Work request – Within the records below, find each line with the word "Inductive" and copy it out.

--- --- ---

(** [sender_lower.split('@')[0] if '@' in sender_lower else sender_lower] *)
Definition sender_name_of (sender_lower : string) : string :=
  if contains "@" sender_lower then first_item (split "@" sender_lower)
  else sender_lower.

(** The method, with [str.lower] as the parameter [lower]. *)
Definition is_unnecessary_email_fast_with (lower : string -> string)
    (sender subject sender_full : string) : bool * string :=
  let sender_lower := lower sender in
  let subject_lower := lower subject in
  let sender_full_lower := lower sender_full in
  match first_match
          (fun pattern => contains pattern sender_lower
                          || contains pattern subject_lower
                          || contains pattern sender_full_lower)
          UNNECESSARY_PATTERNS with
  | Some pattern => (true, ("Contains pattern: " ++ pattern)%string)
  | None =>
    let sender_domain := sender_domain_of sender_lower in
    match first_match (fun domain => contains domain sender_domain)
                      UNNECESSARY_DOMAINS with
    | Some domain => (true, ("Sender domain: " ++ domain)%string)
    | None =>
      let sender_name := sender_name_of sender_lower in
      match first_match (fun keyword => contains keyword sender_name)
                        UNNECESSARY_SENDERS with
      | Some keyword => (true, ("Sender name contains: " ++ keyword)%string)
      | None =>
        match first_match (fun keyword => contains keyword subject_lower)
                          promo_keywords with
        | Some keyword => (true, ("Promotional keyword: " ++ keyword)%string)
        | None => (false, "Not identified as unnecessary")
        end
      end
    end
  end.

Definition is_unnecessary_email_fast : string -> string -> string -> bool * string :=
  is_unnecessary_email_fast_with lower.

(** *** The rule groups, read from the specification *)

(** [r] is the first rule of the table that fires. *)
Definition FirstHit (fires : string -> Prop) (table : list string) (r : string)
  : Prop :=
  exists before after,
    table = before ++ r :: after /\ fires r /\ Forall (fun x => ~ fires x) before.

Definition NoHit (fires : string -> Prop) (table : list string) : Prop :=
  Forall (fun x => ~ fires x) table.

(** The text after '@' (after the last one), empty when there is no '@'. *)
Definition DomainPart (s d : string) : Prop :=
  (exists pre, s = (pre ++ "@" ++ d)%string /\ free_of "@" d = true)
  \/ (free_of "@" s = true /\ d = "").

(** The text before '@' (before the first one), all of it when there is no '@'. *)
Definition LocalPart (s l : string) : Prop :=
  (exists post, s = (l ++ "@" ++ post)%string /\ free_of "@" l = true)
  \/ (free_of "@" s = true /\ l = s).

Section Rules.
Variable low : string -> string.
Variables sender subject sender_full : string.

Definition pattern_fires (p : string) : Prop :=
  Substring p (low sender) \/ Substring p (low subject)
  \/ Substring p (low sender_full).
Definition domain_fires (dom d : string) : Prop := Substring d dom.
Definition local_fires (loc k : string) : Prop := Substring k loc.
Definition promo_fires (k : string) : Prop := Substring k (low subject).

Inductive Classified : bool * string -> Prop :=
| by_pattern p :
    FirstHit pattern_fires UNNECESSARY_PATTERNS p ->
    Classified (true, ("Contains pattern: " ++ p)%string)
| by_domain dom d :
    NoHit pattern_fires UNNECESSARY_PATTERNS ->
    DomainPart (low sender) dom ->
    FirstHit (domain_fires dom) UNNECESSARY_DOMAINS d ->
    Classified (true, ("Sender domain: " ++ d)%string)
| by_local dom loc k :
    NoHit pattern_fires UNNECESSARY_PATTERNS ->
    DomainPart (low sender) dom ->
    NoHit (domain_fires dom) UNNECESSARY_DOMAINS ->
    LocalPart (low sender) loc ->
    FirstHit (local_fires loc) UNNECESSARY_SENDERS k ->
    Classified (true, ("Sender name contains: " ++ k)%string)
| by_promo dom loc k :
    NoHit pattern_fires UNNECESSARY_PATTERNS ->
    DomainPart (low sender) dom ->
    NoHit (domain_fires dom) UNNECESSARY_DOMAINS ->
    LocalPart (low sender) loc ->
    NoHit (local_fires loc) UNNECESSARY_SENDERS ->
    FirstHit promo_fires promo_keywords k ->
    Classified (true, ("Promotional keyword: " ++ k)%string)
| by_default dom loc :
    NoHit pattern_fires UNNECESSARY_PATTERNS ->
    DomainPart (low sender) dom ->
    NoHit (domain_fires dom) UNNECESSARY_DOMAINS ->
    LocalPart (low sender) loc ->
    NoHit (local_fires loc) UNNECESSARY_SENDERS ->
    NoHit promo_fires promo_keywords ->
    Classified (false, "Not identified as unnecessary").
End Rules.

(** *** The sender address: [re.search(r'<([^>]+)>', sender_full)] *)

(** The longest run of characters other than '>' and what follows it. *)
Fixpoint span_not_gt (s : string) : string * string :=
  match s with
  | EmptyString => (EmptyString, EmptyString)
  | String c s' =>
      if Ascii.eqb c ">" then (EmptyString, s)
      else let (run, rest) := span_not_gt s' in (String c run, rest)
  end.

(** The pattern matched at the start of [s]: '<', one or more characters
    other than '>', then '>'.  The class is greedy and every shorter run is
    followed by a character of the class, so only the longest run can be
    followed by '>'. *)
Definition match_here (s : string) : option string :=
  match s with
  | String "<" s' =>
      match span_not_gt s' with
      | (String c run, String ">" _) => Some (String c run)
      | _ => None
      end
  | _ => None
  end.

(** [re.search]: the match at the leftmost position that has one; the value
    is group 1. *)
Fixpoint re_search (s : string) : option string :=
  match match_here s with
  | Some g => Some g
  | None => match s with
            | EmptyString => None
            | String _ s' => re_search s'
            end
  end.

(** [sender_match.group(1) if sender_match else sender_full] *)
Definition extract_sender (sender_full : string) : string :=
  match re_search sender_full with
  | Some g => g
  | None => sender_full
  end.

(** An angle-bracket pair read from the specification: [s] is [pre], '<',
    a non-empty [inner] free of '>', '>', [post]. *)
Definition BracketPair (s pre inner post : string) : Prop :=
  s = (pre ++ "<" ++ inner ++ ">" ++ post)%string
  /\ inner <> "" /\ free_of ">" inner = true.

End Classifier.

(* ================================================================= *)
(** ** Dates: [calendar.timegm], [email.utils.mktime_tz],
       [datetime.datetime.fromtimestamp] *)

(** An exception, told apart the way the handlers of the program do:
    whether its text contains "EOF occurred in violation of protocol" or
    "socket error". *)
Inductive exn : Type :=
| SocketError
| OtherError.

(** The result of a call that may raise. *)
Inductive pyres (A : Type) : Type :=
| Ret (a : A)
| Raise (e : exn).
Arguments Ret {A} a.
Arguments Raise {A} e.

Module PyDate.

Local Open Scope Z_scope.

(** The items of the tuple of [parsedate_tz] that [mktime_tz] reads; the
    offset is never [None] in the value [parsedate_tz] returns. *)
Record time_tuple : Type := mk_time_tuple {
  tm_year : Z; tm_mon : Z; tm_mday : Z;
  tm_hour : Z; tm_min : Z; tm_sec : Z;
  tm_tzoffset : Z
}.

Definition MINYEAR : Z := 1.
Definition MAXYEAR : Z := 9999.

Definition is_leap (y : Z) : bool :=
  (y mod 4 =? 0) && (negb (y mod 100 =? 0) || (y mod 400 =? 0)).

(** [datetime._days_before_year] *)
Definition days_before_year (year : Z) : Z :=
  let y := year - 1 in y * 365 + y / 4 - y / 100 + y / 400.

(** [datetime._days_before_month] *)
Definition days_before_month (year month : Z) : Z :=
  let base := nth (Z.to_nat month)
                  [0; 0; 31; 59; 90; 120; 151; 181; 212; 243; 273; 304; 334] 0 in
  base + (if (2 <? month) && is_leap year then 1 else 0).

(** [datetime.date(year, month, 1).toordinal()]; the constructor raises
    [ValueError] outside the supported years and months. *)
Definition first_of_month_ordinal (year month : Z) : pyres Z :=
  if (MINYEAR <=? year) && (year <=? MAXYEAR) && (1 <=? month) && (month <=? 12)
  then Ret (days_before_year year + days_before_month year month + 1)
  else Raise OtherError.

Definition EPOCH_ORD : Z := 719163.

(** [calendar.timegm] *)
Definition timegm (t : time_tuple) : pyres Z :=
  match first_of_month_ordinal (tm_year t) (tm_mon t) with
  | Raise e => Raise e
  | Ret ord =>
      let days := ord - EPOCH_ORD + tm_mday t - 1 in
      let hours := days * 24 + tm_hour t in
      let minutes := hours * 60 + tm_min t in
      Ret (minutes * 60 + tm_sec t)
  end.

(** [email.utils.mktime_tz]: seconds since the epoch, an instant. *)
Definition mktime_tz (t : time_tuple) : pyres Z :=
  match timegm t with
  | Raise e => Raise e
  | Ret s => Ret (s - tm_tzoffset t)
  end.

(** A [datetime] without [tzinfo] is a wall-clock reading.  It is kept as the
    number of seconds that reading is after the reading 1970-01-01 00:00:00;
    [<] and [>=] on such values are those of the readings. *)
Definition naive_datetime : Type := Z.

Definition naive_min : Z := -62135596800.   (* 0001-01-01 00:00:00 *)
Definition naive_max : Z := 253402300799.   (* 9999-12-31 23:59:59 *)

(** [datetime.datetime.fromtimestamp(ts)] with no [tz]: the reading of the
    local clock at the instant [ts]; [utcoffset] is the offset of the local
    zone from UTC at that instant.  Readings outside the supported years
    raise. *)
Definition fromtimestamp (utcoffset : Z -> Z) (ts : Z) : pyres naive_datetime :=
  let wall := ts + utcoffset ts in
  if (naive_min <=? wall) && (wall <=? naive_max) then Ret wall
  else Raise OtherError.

--- --- ---

Solution to the problem –
Inductive Classified : bool * string -> Prop :=
Inductive exn : Type :=
Inductive pyres (A : Type) : Type :=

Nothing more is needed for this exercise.